BEGIN Material supplied

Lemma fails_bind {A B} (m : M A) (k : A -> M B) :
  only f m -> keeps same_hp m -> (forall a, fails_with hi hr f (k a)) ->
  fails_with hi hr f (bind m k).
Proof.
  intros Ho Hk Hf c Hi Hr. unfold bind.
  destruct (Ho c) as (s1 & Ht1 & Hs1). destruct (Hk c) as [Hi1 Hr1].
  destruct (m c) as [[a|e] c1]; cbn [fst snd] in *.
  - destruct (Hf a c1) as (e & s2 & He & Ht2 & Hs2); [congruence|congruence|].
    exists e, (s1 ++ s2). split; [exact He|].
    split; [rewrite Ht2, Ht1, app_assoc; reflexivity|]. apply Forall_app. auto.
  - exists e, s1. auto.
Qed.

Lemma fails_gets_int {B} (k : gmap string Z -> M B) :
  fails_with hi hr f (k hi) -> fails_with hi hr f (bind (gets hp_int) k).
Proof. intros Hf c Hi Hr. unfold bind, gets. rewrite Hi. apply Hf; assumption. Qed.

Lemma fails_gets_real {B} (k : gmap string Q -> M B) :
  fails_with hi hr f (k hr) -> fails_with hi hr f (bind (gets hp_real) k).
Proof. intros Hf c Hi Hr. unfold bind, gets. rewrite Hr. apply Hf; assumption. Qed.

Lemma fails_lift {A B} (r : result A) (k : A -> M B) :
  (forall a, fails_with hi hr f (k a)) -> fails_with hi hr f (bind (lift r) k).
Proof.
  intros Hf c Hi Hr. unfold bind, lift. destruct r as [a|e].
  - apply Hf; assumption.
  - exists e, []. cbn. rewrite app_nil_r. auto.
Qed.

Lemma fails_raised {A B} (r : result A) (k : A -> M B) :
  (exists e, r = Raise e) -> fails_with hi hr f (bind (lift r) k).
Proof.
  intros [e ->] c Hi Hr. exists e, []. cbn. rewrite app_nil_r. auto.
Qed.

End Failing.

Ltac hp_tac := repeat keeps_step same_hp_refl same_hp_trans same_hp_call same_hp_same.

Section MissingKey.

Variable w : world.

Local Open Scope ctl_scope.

END Material supplied
BEGIN Material supplied

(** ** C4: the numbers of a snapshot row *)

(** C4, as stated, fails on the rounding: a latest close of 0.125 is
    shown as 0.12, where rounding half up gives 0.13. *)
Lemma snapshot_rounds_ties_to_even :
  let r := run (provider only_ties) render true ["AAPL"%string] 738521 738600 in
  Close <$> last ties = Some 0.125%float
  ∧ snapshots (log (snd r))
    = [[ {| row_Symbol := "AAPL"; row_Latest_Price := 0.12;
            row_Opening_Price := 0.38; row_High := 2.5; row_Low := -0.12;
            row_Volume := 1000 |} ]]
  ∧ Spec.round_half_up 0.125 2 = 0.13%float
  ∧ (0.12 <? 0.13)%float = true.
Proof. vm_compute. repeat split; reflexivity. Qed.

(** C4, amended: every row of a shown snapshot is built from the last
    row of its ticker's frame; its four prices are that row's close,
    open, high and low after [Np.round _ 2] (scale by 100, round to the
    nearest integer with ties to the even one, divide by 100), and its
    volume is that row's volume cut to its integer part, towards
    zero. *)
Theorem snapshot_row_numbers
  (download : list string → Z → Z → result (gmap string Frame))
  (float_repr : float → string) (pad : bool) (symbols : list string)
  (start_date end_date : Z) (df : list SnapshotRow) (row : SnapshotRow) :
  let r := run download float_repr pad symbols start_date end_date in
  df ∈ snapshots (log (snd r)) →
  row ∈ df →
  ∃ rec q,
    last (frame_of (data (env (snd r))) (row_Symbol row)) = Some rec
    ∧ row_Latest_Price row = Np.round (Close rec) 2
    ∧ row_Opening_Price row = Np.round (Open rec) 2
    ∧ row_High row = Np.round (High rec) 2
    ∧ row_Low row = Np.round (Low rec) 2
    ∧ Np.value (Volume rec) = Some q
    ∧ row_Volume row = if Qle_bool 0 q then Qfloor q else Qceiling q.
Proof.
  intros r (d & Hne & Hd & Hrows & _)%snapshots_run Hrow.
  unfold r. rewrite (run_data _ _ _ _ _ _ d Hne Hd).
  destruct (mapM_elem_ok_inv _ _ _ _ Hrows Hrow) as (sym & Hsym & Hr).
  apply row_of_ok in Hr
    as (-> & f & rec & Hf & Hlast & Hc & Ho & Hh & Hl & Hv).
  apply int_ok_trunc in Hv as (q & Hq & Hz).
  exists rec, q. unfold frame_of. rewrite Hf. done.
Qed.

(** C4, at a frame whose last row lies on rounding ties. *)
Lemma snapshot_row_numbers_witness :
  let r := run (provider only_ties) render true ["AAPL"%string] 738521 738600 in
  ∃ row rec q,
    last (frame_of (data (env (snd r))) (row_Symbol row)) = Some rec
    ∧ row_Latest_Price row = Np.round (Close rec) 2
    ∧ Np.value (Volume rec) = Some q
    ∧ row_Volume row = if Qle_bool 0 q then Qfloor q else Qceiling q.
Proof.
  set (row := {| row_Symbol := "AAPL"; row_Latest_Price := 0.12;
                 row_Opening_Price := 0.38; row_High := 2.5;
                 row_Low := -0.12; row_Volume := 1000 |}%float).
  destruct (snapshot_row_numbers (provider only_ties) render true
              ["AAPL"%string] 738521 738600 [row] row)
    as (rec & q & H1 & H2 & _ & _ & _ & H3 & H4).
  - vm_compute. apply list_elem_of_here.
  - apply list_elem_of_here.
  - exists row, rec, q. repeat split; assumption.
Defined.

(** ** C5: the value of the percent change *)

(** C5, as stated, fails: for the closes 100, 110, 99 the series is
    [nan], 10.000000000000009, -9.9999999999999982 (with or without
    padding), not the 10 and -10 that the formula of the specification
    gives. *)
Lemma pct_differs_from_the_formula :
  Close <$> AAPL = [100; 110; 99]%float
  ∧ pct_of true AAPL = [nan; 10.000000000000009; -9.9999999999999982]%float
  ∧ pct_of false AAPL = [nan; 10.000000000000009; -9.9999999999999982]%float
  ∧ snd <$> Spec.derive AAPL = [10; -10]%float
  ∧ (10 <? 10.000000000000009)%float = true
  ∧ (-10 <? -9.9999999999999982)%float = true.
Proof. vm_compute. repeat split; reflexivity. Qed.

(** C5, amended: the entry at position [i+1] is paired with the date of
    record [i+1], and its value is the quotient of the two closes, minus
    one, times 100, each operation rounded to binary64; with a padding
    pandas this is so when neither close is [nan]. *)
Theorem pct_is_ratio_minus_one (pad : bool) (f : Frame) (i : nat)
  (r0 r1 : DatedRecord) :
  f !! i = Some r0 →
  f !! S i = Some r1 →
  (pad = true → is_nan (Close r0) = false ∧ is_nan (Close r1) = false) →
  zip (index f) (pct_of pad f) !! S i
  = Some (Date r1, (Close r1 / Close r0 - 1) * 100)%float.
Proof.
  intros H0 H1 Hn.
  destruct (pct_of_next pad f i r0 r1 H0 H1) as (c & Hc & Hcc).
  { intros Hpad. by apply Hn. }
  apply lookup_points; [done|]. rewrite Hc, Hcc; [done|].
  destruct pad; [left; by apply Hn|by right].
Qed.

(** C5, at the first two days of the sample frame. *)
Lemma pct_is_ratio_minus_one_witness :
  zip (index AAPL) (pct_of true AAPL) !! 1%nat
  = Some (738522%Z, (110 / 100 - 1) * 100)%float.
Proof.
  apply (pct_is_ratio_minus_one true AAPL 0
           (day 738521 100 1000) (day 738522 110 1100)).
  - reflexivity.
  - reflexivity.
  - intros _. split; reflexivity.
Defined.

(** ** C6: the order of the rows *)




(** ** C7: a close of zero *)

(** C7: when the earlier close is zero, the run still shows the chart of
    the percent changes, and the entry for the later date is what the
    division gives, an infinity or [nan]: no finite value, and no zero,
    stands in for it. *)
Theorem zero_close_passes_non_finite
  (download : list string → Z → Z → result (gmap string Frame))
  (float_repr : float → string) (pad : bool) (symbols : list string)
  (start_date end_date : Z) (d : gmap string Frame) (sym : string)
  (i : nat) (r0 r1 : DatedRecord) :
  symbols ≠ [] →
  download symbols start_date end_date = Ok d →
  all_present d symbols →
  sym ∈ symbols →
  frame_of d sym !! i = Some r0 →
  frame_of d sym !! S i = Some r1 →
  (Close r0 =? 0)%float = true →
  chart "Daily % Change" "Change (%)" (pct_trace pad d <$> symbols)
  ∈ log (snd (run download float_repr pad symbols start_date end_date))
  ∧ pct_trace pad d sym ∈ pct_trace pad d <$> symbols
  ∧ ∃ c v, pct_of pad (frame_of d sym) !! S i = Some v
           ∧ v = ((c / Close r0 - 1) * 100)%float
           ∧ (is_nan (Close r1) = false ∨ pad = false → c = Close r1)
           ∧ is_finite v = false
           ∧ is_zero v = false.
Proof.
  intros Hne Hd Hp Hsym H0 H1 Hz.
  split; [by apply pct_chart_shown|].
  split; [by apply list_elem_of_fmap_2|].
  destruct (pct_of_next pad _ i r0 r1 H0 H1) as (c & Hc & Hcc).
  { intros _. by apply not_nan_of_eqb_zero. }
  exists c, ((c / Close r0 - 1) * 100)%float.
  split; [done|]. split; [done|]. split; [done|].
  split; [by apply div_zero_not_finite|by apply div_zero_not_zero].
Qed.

END Material supplied

Problem to solve:
Repeat exactly the lines above from the one with "is_zero v = false." up to and including the one with "exists c, ((c / Close r0 - 1) * 100)%float.". No other line belongs in the reply.

Task output:
           ∧ is_zero v = false.
Proof.
  intros Hne Hd Hp Hsym H0 H1 Hz.
  split; [by apply pct_chart_shown|].
  split; [by apply list_elem_of_fmap_2|].
  destruct (pct_of_next pad _ i r0 r1 H0 H1) as (c & Hc & Hcc).
  { intros _. by apply not_nan_of_eqb_zero. }
  exists c, ((c / Close r0 - 1) * 100)%float.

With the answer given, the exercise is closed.